Cypress Peperomia enjoys warm environments. This stems from its native habitat which is tropical in nature.

The plant comes from the West Indies and South America. Both countries have warm to hot weather all year round.

As such, your Cypress Peperomia has evolved to be accustomed to this.

Its ideal temperatures is between 65 and 75 degrees Fahrenheit, which is the most common levels found in most homes.

This makes it easy for the plant to adapt to household conditions. And, it reduces the work and adjustments on your part.

One of the most important things about climate care for this plant is avoid the cold.

It cannot tolerate freezing conditions. Thus it won’t survive through snowy winters outside. For this reason most owners keep it as a houseplant.



Humidity is likewise another important factor to consider when caring for your Peperomia Glabella. Due to its native habitat, it favors humid environments.

However, it is perfectly happy in average room humidity which is about 40% to 50%.

Again, this makes it easy to care for the plant as you don’t have to worry about doing a lot of things to accommodate it.

But, you do want to check the your home’s humidity levels.

While the average runs between 40% and 50%, many homes have much lower humidity for one reason or another. Often, it is due to where you live.

But, hot summers and cold winters also dry the air. So, seasonal changes also affect it.

If you’re not sure that the humidity in your home or rooms are, consider picking up a digital hygrometer. The device will instantly tell you what the humidity is in any area of your home.

This way you can take action if it is too low.

Drooping leaves a sign that humidity is not enough for the plant’s liking.

If this is the case, you can mist it, set it on a pebble tray or use a humidifier to increase room air moisture.

peperomia glabellasource: wikimedia commons 


Watering Peperomia Glabella

When it comes to watering your Cypress Peperomia, there are a few things to remember about the plant.

  • It has succulent-like leaves.
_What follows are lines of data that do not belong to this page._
Definition list_back list : option (object V) :=
  match list_impl list with
  | None => Some None
  | Some impl => if is_null (li_tail impl) then Some None else ln_object impl (li_tail impl)
  end.
Definition list_back_const list : option (object V) := list_back list.

Definition list_size list : Z := match list_impl list with None => 0 | Some impl => li_size impl end.
Definition list_generation list : Z := match list with None => 0 | Some (_, s) => ls_generation s end.
Definition list_empty list : bool := list_size list =? 0.

(** ** Iterators *)

(** The lists in memory, by address. *)
Implicit Types (mem : gmap Z (list_t V)).
Definition list_at mem (p : ptr) : list_ptr V := a ← p; s ← mem !! a; Some (a, s).

Definition list_begin mem (p : ptr) : list_iter_t :=
  MkListIter p (match list_impl (list_at mem p) with None => None | Some impl => li_head impl end).
Definition list_end (p : ptr) : list_iter_t := MkListIter p None.

Definition list_iter_next mem (iterator : option list_iter_t) : option (stl_status * option list_iter_t) :=
  match iterator with
  | None => Some (STL_NOT_FOUND, None)
  | Some it =>
      if negb (list_valid (list_at mem (lit_owner it))) || is_null (lit_node it) then Some (STL_NOT_FOUND, iterator) else
      impl ← list_impl (list_at mem (lit_owner it));
      n ← ln_at impl (lit_node it);
      Some (STL_OK, Some (MkListIter (lit_owner it) (ln_next n)))
  end.

Definition list_iter_prev mem (iterator : option list_iter_t) : option (stl_status * option list_iter_t) :=
  match iterator with
  | None => Some (STL_INVALID_ARGUMENT, None)
  | Some it =>
      if negb (list_valid (list_at mem (lit_owner it))) then Some (STL_INVALID_ARGUMENT, iterator) else
      impl ← list_impl (list_at mem (lit_owner it));
      if is_null (lit_node it) then
        if is_null (li_tail impl) then Some (STL_NOT_FOUND, iterator)
        else Some (STL_OK, Some (MkListIter (lit_owner it) (li_tail impl)))
      else
        n ← ln_at impl (lit_node it);
        if is_null (ln_previous n) then Some (STL_NOT_FOUND, iterator)
        else Some (STL_OK, Some (MkListIter (lit_owner it) (ln_previous n)))
  end.

Definition list_iter_equal (left right : list_iter_t) : bool :=
  bool_decide (lit_owner left = lit_owner right) && bool_decide (lit_node left = lit_node right).

Definition list_iter_value mem (it : list_iter_t) : option (object V) :=
  if negb (list_valid (list_at mem (lit_owner it))) || is_null (lit_node it) then Some None else
  impl ← list_impl (list_at mem (lit_owner it)); ln_object impl (lit_node it).
Definition list_iter_value_const mem (it : list_iter_t) : option (object V) := list_iter_value mem it.

Definition list_range_next mem (p : ptr) (cursor : cmeta_range_cursor) : option (option (object V) * cmeta_range_cursor) :=
  match list_impl (list_at mem p) with
  | None => Some (None, cursor)
  | Some impl =>
      if negb (is_null (cu_map cursor)) && negb (bool_decide (cu_map cursor = p)) then Some (None, cursor) else
      let node := if is_null (cu_map cursor) then li_head impl else cu_node cursor in
      match node with
      | None => Some (None, MkCursor (cu_node cursor) p)
      | Some _ => n ← ln_at impl node; Some (Some (ln_value n), MkCursor (ln_next n) p)
      end
  end.
End List.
These allow it to store water. As such, they can tolerate dry periods. But, become more prone to overwatering.
  • It has a small root system. This makes it easy to overwhelm the roots with too much water. Similarly, lots of soil in relation to the size of the roots also increase the risk of overwatering.
  • The plant is epiphyti The plant can grow as an epiphyte or terrestrially. However, its epiphytic nature makes its roots like air. That’s because it gets nutrients from the air. And, unlike most terrestrial plants, does not really use its roots to dig for water and nutrients in the soil as much. Thus, the smaller, weaker root system.
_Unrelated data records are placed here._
Lemma erase_post at_ s impl l op none k wanted w :
  ls_impl s = Some impl → list_ok impl l → (∀ b, seq_exec (li_element_limit impl) at_ b op l = seq_delete none k wanted l) →
  (∀ st', list_modifies op st' l = bool_decide (st' = STL_OK)) → (k < length l)%nat →
  ∃ a out s' w', l.*1 !! k = Some a ∧ list_remove_node (Some (at_, s)) (Some a) wanted w = Some ((STL_OK, out, Some (at_, s')), w') ∧
    list_post at_ s impl l op w STL_OK out None s' (take k l ++ drop (S k) l) w'.
Proof using AL.
  intros Hi H Hspec Hm Hk. destruct (lookup_lt_is_Some_2 l k Hk) as [[a v] Hl]. pose proof H as H'. rewrite <-(take_drop_middle _ _ _ Hl) in H'.
  destruct (remove_list_node_ok at_ s impl (take k l) a v (drop (S k) l) wanted w Hi H') as (s' & w' & E & Hh & Hsame & Hg & _ & Hb & Ho).
  rewrite (take_drop_middle _ _ _ Hl) in Hb, Ho. exists a, (if wanted then Some v else None), s', w'.
  split; [by rewrite list_lookup_fmap, Hl|]. split; [exact E|]. by eapply deleted_post.
Qed.

(** The operations that insert. *)
Definition inserts (op : list_op) : bool :=
  match op with LPushFront _ | LPushBack _ | LInsertBefore _ _ | LInsertAfter _ _ => true | _ => false end.

Lemma insert_ops_ok at_ s impl l op w :
  ls_impl s = Some impl → list_ok impl l → inserts op = true →
  ∃ st out it s' l' w', list_exec_op at_ l op s w = Some ((st, out, it, Some (at_, s')), w') ∧ list_post at_ s impl l op w st out it s' l' w'.
Proof using AL.
  intros Hi H Hop.
  assert (∀ k x, ∃ st it s' l' w', list_insert_between (Some (at_, s)) (lfinal None (take k l)) (lfirst (drop k l) None) (Some x) true w =
      Some ((st, it, Some (at_, s')), w') ∧ insert_post at_ s impl (take k l) x (drop k l) true w st it s' l' w') as Hins.
  { intros k x. apply insert_between_ok; [done|]. by rewrite take_drop. }
  destruct op as [x|x|i x|i x|i wanted|wanted|wanted|]; try done; cbn [list_exec_op].
  - destruct (Hins O x) as (st & it & s' & l' & w' & E & Hpost). unfold list_push_front. change (list_impl (Some (at_, s))) with (ls_impl s). rewrite Hi, (lo_head _ _ H).
    wstep E. do 6 eexists. split; [done|]. by eapply (inserted_post _ _ _ _ _ O).
  - destruct (Hins (length l) x) as (st & it & s' & l' & w' & E & Hpost). rewrite firstn_all, drop_all in E. unfold list_push_back.
    change (list_impl (Some (at_, s))) with (ls_impl s). rewrite Hi, (lo_tail _ _ H). wstep E. do 6 eexists. split; [done|]. by eapply (inserted_post _ _ _ _ _ (length l)).
  - unfold list_insert_before. rewrite (matches_ok _ _ _ _ _ Hi H). case_bool_decide as Hlt; cbn [negb].
    2:{ wrun. do 6 eexists. split; [done|]. apply refused_post; try done. intros a. cbn. by rewrite bool_decide_false. }
    destruct (lookup_lt_is_Some_2 l i Hlt) as [[a v] Hl]. destruct (position_parts _ _ _ _ _ H Hl) as (p & Ha & Hn & Hf & _).
    change (list_impl (Some (at_, s))) with (ls_impl s). rewrite Hi. unfold lit_at. cbn [lit_node]. rewrite Ha.
    assert ((i ← Some impl; ln_at i (Some a)) = Some (MkListNode (lfinal None (take i l)) (lfirst (drop (S i) l) None) (Some (p, Some v)))) as -> by exact Hn. wrun. cbn [ln_previous]. rewrite <-Hf. destruct (Hins i x) as (st & it & s' & l' & w' & E & Hpost). wstep E.
    do 6 eexists. split; [done|]. eapply (inserted_post _ _ _ _ _ i); try done. intros b. cbn. by rewrite bool_decide_true.
  - unfold list_insert_after. rewrite (matches_ok _ _ _ _ _ Hi H). case_bool_decide as Hlt; cbn [negb].
    2:{ wrun. do 6 eexists. split; [done|]. apply refused_post; try done. intros a. cbn. by rewrite bool_decide_false. }
    destruct (lookup_lt_is_Some_2 l i Hlt) as [[a v] Hl]. destruct (position_parts _ _ _ _ _ H Hl) as (p & Ha & Hn & _ & Hf).
    change (list_impl (Some (at_, s))) with (ls_impl s). rewrite Hi. unfold lit_at. cbn [lit_node]. rewrite Ha.
    assert ((i ← Some impl; ln_at i (Some a)) = Some (MkListNode (lfinal None (take i l)) (lfirst (drop (S i) l) None) (Some (p, Some v)))) as -> by exact Hn. wrun. cbn [ln_next]. rewrite <-Hf. destruct (Hins (S i) x) as (st & it & s' & l' & w' & E & Hpost). wstep E.
    do 6 eexists. split; [done|]. eapply (inserted_post _ _ _ _ _ (S i)); try done. intros b. cbn. by rewrite bool_decide_true.
Qed.

Lemma delete_ops_ok at_ s impl l op w :
  ls_impl s = Some impl → list_ok impl l → inserts op = false →
  ∃ st out it s' l' w', list_exec_op at_ l op s w = Some ((st, out, it, Some (at_, s')), w') ∧ list_post at_ s impl l op w st out it s' l' w'.
Proof using AL.
  intros Hi H Hop. destruct op as [x|x|i x|i x|i wanted|wanted|wanted|]; try done; cbn [list_exec_op].
  - unfold list_erase. rewrite (matches_ok _ _ _ _ _ Hi H). case_bool_decide as Hlt; cbn [negb].
    2:{ wrun. do 6 eexists. split; [done|]. apply refused_post; try done. intros a. cbn. unfold seq_delete. by rewrite lookup_ge_None_2 by lia. }
    destruct (erase_post at_ s impl l (LErase i wanted) STL_INVALID_ARGUMENT i wanted w Hi H) as (a & out & s' & w' & Ha & E & Hpost); try done.
    unfold lit_at. cbn [lit_node]. rewrite Ha. wstep E. do 6 eexists. split; [done|]. exact Hpost.
  - unfold list_pop_front. change (list_impl (Some (at_, s))) with (ls_impl s). rewrite Hi, (lo_head _ _ H). destruct l as [|[a v] l]; cbn [lfirst is_null].
    { wrun. do 6 eexists. split; [done|]. by apply refused_post. }
    destruct (erase_post at_ s impl ((a, v) :: l) (LPopFront wanted) STL_EMPTY 0 wanted w Hi H) as (b & out & s' & w' & Ha & E & Hpost); try done; [cbn; lia|].
    injection Ha as <-. wstep E. do 6 eexists. split; [done|]. exact Hpost.
  - unfold list_pop_back. change (list_impl (Some (at_, s))) with (ls_impl s). rewrite Hi, (lo_tail _ _ H).
    destruct l as [|[a v] l _] using rev_ind; [|rewrite lfinal_snoc]; cbn [is_null].
    { wrun. do 6 eexists. split; [done|]. by apply refused_post. }
    destruct (erase_post at_ s impl (l ++ [(a, v)]) (LPopBack wanted) STL_EMPTY (pred (length (l ++ [(a, v)]))) wanted w Hi H) as (b & out & s' & w' & Ha & E & Hpost);
      try done; [rewrite length_app; cbn; lia|].
    assert (b = a) as ->. { rewrite length_app, fmap_app, lookup_app_r in Ha; rewrite ?length_fmap in *; cbn in *; [|lia]. by replace (pred (length l + 1) - length l)%nat with O in Ha by lia; injection Ha. }
    wstep E. do 6 eexists. split; [done|]. exact Hpost.
  - unfold list_clear. change (list_impl (Some (at_, s))) with (ls_impl s). rewrite Hi, (lo_head _ _ H). destruct (fresh_address l) as [b Hb'].
    destruct l as [|[a v] l]; cbn [lfirst is_null].
    { wrun. do 6 eexists. split; [done|]. split; try done; [by exists impl|by eapply same_list_refl|exists b; split; [done|]; by left|cbn; lia]. }
    destruct (release_ok impl _ w H) as (w1 & E & Hok & _ & Hb & Ho). erewrite run_bind; [|by wstep E]. do 6 eexists. split; [done|].
    split; try done; [by eexists| |exists b; split; [done|]; by left|..].
    + split; [done|]. split; [done|]. by eexists _, _.
    + unfold list_blocks. cbn. rewrite Hi. unfold alen in *. cbn in *. lia.
    + unfold list_objects. cbn. rewrite Hi. unfold alen in *. cbn in *. lia.
Qed.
Together, this makes the plant susceptible to overwatering. Soggy, wet or waterlogged soil are all bad for it. Thus, you want to allow the soil to dry before watering.
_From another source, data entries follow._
Definition ring_write_release (inst : option ring_data_type) (written : Z) : option ring_data_type :=
  inst ← inst;
  data ← rd_data inst;
  let '(w, i) := if rd_write_wrapped inst then (0, rd_w inst) else (rd_w inst, rd_i inst) in
  if rd_size inst <? u64 (w + written) then None else
  let w := u64 (w + written) in
  let i := if i <? w then w else i in
  let w := if w =? rd_size inst then 0 else w in
  Some (MkRing (rd_size inst) (Some data) (rd_r inst) w i false (rd_read_wrapped inst)).

(** The address, null when there is nothing to read, the number of bytes
    stored in [available] and the instance. *)
Definition ring_read_acquire (inst : option ring_data_type) (available : option Z) : option (option Z * Z * ring_data_type) :=
  inst ← inst;
  data ← rd_data inst;
  _ ← available;
  let r := rd_r inst in
  let w := rd_w inst in
  if r =? w then Some (None, 0, inst) else
  if r <? w then Some (Some (data + r), u64 (w - r), inst) else
  if r =? rd_i inst then Some (Some data, w, set_read_wrapped inst true) else
  Some (Some (data + r), u64 (rd_i inst - r), inst).

Definition ring_read_release (inst : option ring_data_type) (read : Z) : option ring_data_type :=
  inst ← inst;
  data ← rd_data inst;
  let r := if rd_read_wrapped inst then 0 else rd_r inst in
  let r := u64 (r + read) in
  let r := if r =? rd_size inst then 0 else r in
  Some (MkRing (rd_size inst) (Some data) r (rd_w inst) (rd_i inst) (rd_write_wrapped inst) false).

(** ** Refinement of a queue of bytes *)

(** Between operations: the bytes that are unread, in order. *)
Definition ring_view (d : ring_data_type) (bs : list Z) : option (list Z) :=
  if bool_decide (rd_r d <= rd_w d) then slice bs (rd_r d) (rd_w d - rd_r d) else
  s1 ← slice bs (rd_r d) (rd_i d - rd_r d); s2 ← slice bs 0 (rd_w d); Some (s1 ++ s2).

(** The ring [d] over the bytes [bs] at the address [a] holds the queue [q]. *)
Record ring_holds (a : Z) (d : ring_data_type) (bs q : list Z) : Prop := {
  rh_data : rd_data d = Some a;
  rh_size : 0 < rd_size d <= SIZE_MAX;
  rh_length : blen bs = rd_size d;
  rh_write : 0 <= rd_w d < rd_size d;
  rh_read : 0 <= rd_r d < rd_size d;
  rh_invalid : 0 <= rd_i d <= rd_size d;
  rh_order : rd_w d < rd_r d → rd_r d <= rd_i d;
  rh_flags : rd_write_wrapped d = false ∧ rd_read_wrapped d = false;
  rh_view : ring_view d bs = Some q
}.

(** The free bytes behind the write position and, when those do not suffice,
    at the front; one byte stays free to tell full from empty. *)
Definition gap_behind (d : ring_data_type) : Z :=
  if bool_decide (rd_w d < rd_r d) then rd_r d - rd_w d - 1 else
  if bool_decide (rd_r d = 0) then rd_size d - rd_w d - 1 else rd_size d - rd_w d.
Definition gap_front (d : ring_data_type) : Z :=
  if bool_decide (rd_w d < rd_r d) then 0 else Z.max 0 (rd_r d - 1).

Definition ring_place (a : Z) (d : ring_data_type) (n : Z) : option Z :=
  if bool_decide (n <= gap_behind d) then Some (a + rd_w d) else
  if bool_decide (n <= gap_front d) then Some a else None.

(** What acquiring and releasing for writing do. *)
Definition ring_writes (a : Z) (d : ring_data_type) (bs q : list Z) (n : Z) : Prop :=
  ∃ d1, ring_write_acquire (Some d) n = Some (ring_place a d n, d1) ∧ (ring_place a d n = None → d1 = d) ∧
    ∀ p src, ring_place a d n = Some p → blen src <= n →
      ∃ bs' d', blit bs (p - a) src = Some bs' ∧ ring_write_release (Some d1) (blen src) = Some d' ∧
        ring_holds a d bs' q ∧ ring_holds a d' bs' (q ++ src) ∧ rd_size d' = rd_size d.

(** What acquiring and releasing for reading do. *)
Definition ring_reads (a : Z) (d : ring_data_type) (bs q : list Z) : Prop :=
  ∃ p k d1, ring_read_acquire (Some d) (Some 0) = Some (p, k, d1) ∧ 0 <= k ∧ (q = [] → k = 0) ∧ (q ≠ [] → 0 < k ∧ is_Some p) ∧
    (p = None → d1 = d) ∧
    ∀ p', p = Some p' → slice bs (p' - a) k = Some (take (Z.to_nat k) q) ∧ k <= blen q ∧
      ∀ j, 0 <= j <= k → ∃ d', ring_read_release (Some d1) j = Some d' ∧ ring_holds a d' bs (drop (Z.to_nat j) q) ∧ rd_size d' = rd_size d.

Lemma calc_free_ok a d bs q : ring_holds a d bs q →
  Z.min (calc_free (rd_w d) (rd_r d) (rd_size d)) (u64 (rd_size d - rd_w d)) = gap_behind d ∧
  u64 (calc_free (rd_w d) (rd_r d) (rd_size d) - gap_behind d) = gap_front d.
Proof.
  intros [_ Hs _ Hw Hr _ _ _ _]. unfold calc_free, gap_behind, gap_front.
  repeat case_bool_decide; destruct (Z.ltb_spec (rd_w d) (rd_r d)); try lia; word_lia.
Qed.

Lemma view_straight d bs : rd_r d <= rd_w d → ring_view d bs = slice bs (rd_r d) (rd_w d - rd_r d).
Proof. intros. unfold ring_view. by rewrite bool_decide_true. Qed.
Lemma view_wrapped d bs q : rd_w d < rd_r d →
  ring_view d bs = Some q ↔ ∃ s1 s2, slice bs (rd_r d) (rd_i d - rd_r d) = Some s1 ∧ slice bs 0 (rd_w d) = Some s2 ∧ q = s1 ++ s2.
Proof.
  intros. unfold ring_view. rewrite bool_decide_false by lia.
  destruct (slice bs (rd_r d) (rd_i d - rd_r d)) as [s1|], (slice bs 0 (rd_w d)) as [s2|]; naive_solver.
Qed.

(** Bytes outside of what is unread may change. *)
Lemma view_frame a d bs q off src bs' :
  ring_holds a d bs q → blit bs off src = Some bs' →
  (if bool_decide (rd_r d <= rd_w d) then rd_w d <= off ∨ off + blen src <= rd_r d else rd_w d <= off ∧ off + blen src <= rd_r d) →
  ring_holds a d bs' q.
Proof.
  intros [Hd Hs Hl Hw Hr Hi Ho Hf Hv] Hb Hoff. split; try done.
  { by rewrite (blit_blen _ _ _ _ Hb). }
  case_bool_decide as Hrw.
  - rewrite view_straight in Hv |- * by done. rewrite <-Hv.
    destruct Hoff; [by apply (slice_blit_before _ _ _ _ _ _ Hb); lia|by apply (slice_blit_after _ _ _ _ _ _ Hb)].
  - apply view_wrapped in Hv as (s1 & s2 & H1 & H2 & ->); [|lia]. apply view_wrapped; [lia|]. exists s1, s2.
    by rewrite (slice_blit_after _ _ _ _ _ _ Hb), (slice_blit_before _ _ _ _ _ _ Hb) by lia.
Qed.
The best way to make sure of this is to test the soil before each time you water. You can do so by:

  • Sticking your finger into the soil down to about 2 inches deep. It should be dry there. Otherwise allow the soil to dry a bit more before watering.
  • Use a moisture meter. This will tell you how much moisture there is in the soil.

Both methods will prevent you from watering too soon.

When watering it is a good idea to soak the root ball then allow it to drain completely right after.

The initial soaking allows the moisture to reach the roots. And, the drainage will ensure that the roots don’t end up sitting in pooled water.

Be aware that the draining stage takes a long time. And, I suggest you leave it to drain while you do something else and come back to it later.


Soil for Peperomia Glabella

From above, you probably already have a few hints about what kind of soil your Peperomia Glabella needs.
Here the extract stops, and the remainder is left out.